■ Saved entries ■
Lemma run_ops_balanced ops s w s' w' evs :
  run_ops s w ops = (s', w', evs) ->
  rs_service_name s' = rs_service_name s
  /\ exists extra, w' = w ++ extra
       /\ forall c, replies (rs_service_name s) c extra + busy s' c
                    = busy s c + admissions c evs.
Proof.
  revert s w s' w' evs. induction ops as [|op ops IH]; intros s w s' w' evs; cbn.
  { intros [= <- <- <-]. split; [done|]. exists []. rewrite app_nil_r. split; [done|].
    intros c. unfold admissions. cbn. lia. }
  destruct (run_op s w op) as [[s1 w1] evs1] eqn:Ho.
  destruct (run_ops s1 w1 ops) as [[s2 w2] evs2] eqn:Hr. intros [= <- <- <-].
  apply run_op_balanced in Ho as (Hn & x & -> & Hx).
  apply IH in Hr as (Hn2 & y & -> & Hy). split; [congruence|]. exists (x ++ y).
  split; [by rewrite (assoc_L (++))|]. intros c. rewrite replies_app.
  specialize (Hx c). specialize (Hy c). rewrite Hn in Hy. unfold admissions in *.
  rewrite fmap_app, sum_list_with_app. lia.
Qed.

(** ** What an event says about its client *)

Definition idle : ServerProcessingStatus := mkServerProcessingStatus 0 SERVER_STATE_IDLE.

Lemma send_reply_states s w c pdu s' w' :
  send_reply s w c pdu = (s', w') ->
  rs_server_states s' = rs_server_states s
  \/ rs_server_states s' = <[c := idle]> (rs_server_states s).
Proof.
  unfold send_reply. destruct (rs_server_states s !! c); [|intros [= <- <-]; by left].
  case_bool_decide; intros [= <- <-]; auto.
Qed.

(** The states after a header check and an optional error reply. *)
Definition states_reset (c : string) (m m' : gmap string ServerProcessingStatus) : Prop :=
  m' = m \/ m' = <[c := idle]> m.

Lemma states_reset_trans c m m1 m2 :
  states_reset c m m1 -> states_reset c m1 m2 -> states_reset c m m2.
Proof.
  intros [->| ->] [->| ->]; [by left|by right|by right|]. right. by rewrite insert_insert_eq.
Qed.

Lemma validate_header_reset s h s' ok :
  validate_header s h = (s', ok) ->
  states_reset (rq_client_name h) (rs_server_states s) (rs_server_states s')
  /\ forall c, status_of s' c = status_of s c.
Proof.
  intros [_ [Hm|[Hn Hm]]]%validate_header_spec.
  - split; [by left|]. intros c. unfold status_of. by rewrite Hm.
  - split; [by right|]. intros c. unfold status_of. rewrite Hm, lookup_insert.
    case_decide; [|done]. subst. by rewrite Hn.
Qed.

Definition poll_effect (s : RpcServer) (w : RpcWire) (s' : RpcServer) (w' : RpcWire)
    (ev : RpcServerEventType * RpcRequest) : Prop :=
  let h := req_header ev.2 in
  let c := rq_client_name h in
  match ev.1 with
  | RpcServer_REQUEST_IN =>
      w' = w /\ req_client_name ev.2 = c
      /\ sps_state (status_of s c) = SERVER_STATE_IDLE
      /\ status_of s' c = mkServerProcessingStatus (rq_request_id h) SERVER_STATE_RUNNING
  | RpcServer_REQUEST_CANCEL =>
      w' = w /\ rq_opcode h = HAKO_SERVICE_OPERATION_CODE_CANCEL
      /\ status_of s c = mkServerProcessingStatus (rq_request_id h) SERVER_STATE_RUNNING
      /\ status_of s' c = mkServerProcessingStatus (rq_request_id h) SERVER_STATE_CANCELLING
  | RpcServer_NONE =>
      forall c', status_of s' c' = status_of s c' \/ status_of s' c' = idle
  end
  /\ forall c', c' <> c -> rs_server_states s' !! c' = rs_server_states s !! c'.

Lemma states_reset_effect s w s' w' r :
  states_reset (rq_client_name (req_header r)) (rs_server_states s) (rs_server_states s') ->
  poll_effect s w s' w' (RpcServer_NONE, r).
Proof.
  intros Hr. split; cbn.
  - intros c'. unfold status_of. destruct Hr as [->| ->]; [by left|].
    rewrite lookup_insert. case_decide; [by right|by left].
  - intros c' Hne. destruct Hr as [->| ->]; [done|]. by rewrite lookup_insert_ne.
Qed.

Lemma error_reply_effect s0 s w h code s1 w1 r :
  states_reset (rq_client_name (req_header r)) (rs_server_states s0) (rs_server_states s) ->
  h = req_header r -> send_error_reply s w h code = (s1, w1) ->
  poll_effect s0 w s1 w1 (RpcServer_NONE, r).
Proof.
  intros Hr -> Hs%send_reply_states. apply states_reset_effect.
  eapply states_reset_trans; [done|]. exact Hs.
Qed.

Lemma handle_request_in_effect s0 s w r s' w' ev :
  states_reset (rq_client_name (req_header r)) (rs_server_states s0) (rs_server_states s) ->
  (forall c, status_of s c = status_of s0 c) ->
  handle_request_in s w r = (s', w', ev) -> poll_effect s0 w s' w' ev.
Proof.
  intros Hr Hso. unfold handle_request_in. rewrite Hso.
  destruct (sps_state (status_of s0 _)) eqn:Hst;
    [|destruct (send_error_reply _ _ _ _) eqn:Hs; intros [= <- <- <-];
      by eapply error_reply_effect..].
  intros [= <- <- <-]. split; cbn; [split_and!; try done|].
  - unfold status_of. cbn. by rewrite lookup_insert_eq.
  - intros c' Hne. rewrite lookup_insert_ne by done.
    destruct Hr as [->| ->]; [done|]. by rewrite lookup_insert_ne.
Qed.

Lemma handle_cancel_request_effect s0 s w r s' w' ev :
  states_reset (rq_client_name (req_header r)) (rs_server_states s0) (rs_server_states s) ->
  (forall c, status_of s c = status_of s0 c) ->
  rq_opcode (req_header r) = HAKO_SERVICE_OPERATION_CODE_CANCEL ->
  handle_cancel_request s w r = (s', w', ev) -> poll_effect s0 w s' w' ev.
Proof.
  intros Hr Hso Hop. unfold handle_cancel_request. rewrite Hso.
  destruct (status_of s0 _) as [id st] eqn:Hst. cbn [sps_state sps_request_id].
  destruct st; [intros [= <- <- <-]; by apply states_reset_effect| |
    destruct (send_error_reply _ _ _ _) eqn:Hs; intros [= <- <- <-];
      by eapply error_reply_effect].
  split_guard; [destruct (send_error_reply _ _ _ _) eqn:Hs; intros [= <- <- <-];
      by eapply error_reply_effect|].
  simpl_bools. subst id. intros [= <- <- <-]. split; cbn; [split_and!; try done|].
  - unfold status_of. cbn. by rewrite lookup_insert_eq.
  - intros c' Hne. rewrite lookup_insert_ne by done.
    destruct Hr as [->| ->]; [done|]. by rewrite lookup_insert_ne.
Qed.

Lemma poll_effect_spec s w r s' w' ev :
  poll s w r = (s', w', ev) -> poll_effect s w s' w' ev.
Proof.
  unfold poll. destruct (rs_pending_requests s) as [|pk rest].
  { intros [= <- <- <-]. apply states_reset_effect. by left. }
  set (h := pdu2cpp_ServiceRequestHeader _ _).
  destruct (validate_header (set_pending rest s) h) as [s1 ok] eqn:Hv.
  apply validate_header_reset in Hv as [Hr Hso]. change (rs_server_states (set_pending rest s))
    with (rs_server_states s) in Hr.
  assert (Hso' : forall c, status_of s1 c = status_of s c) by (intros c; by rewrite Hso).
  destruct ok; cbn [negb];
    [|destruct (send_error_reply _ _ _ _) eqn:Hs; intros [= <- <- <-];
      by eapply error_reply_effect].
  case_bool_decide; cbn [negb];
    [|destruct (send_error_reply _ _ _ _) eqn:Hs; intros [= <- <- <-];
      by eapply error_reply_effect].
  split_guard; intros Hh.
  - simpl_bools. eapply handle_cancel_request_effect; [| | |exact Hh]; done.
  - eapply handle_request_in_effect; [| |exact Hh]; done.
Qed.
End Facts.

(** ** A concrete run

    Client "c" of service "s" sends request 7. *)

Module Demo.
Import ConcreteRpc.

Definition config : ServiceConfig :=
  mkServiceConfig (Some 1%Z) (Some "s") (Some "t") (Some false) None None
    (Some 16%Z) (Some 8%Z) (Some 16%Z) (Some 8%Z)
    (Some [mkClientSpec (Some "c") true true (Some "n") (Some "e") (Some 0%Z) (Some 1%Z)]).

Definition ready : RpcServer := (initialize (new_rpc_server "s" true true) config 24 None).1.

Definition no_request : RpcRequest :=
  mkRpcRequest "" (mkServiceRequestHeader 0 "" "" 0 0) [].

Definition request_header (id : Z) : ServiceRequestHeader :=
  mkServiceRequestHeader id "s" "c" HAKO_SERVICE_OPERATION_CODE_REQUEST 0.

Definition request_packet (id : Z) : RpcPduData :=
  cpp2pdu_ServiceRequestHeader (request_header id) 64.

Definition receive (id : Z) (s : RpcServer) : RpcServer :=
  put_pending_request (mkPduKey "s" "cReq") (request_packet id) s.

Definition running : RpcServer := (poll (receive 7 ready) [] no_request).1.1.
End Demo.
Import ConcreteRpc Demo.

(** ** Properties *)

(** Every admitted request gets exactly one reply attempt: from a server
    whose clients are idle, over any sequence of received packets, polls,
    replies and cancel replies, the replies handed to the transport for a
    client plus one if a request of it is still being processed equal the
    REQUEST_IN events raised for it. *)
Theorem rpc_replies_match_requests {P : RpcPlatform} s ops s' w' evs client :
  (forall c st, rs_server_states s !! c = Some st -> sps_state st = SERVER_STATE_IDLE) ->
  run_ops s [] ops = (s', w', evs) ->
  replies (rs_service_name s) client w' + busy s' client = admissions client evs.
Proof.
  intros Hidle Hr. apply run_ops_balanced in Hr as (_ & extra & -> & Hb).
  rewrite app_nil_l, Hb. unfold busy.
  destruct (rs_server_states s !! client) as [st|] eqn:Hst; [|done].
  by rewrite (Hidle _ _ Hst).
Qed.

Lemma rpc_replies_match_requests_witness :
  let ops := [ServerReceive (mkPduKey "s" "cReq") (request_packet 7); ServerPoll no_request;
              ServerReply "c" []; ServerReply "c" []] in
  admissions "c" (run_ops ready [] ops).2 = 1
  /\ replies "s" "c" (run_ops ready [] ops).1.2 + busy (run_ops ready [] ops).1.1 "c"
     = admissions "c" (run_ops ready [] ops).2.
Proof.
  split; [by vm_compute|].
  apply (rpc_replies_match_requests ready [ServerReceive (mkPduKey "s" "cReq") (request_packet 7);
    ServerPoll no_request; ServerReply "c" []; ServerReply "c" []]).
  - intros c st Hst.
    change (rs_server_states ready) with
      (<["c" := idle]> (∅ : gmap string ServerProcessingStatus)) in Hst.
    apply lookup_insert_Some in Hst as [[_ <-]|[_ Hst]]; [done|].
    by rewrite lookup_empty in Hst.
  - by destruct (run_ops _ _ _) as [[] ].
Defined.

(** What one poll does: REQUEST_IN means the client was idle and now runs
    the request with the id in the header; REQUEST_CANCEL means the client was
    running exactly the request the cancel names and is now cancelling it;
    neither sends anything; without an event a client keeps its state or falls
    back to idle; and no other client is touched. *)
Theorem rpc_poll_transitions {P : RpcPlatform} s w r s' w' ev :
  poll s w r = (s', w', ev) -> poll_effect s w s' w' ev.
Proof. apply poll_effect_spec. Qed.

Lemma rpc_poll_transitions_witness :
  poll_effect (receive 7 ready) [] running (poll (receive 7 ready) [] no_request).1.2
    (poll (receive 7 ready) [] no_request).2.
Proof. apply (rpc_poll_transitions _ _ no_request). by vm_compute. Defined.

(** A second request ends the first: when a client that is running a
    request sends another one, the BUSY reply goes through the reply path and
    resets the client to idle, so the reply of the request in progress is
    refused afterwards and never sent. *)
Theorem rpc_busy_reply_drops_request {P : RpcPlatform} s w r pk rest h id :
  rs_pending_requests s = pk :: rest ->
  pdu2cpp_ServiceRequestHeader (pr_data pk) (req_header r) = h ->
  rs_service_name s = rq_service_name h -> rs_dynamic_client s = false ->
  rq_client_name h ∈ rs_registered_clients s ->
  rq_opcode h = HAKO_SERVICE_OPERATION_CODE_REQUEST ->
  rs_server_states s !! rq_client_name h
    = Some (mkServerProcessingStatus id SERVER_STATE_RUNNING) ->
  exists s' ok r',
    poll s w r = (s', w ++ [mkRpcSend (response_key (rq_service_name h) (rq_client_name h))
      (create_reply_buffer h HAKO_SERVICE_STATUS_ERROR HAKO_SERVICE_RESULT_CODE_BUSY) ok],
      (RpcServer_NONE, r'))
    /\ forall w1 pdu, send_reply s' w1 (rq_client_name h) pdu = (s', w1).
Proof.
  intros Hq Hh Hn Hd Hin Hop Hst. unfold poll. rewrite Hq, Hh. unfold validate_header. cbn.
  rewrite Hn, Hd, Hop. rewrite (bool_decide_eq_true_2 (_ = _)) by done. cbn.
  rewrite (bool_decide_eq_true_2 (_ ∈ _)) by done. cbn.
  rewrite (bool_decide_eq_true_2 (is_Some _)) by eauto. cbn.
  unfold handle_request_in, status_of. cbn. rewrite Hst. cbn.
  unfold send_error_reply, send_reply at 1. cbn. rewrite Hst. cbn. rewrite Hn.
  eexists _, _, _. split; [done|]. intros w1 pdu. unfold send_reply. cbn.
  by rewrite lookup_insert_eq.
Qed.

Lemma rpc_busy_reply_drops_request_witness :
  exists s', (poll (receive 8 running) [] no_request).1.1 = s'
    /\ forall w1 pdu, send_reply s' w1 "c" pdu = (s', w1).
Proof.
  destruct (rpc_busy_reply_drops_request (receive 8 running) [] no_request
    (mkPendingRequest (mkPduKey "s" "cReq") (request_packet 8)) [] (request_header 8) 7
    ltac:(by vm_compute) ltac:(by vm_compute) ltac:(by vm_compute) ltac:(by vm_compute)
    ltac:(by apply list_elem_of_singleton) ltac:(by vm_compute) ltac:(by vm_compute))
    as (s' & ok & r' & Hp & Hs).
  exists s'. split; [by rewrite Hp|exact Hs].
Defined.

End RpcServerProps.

■ EXERCISE BRIEF ■
Please give back the records exactly as written, beginning at the first line and including the line that holds "m' = m \/ m' = <[c := idle]> m." as the last.

■ ANSWER SPACE ■
Lemma run_ops_balanced ops s w s' w' evs :
  run_ops s w ops = (s', w', evs) ->
  rs_service_name s' = rs_service_name s
  /\ exists extra, w' = w ++ extra
       /\ forall c, replies (rs_service_name s) c extra + busy s' c
                    = busy s c + admissions c evs.
Proof.
  revert s w s' w' evs. induction ops as [|op ops IH]; intros s w s' w' evs; cbn.
  { intros [= <- <- <-]. split; [done|]. exists []. rewrite app_nil_r. split; [done|].
    intros c. unfold admissions. cbn. lia. }
  destruct (run_op s w op) as [[s1 w1] evs1] eqn:Ho.
  destruct (run_ops s1 w1 ops) as [[s2 w2] evs2] eqn:Hr. intros [= <- <- <-].
  apply run_op_balanced in Ho as (Hn & x & -> & Hx).
  apply IH in Hr as (Hn2 & y & -> & Hy). split; [congruence|]. exists (x ++ y).
  split; [by rewrite (assoc_L (++))|]. intros c. rewrite replies_app.
  specialize (Hx c). specialize (Hy c). rewrite Hn in Hy. unfold admissions in *.
  rewrite fmap_app, sum_list_with_app. lia.
Qed.

(** ** What an event says about its client *)

Definition idle : ServerProcessingStatus := mkServerProcessingStatus 0 SERVER_STATE_IDLE.

Lemma send_reply_states s w c pdu s' w' :
  send_reply s w c pdu = (s', w') ->
  rs_server_states s' = rs_server_states s
  \/ rs_server_states s' = <[c := idle]> (rs_server_states s).
Proof.
  unfold send_reply. destruct (rs_server_states s !! c); [|intros [= <- <-]; by left].
  case_bool_decide; intros [= <- <-]; auto.
Qed.

(** The states after a header check and an optional error reply. *)
Definition states_reset (c : string) (m m' : gmap string ServerProcessingStatus) : Prop :=
  m' = m \/ m' = <[c := idle]> m.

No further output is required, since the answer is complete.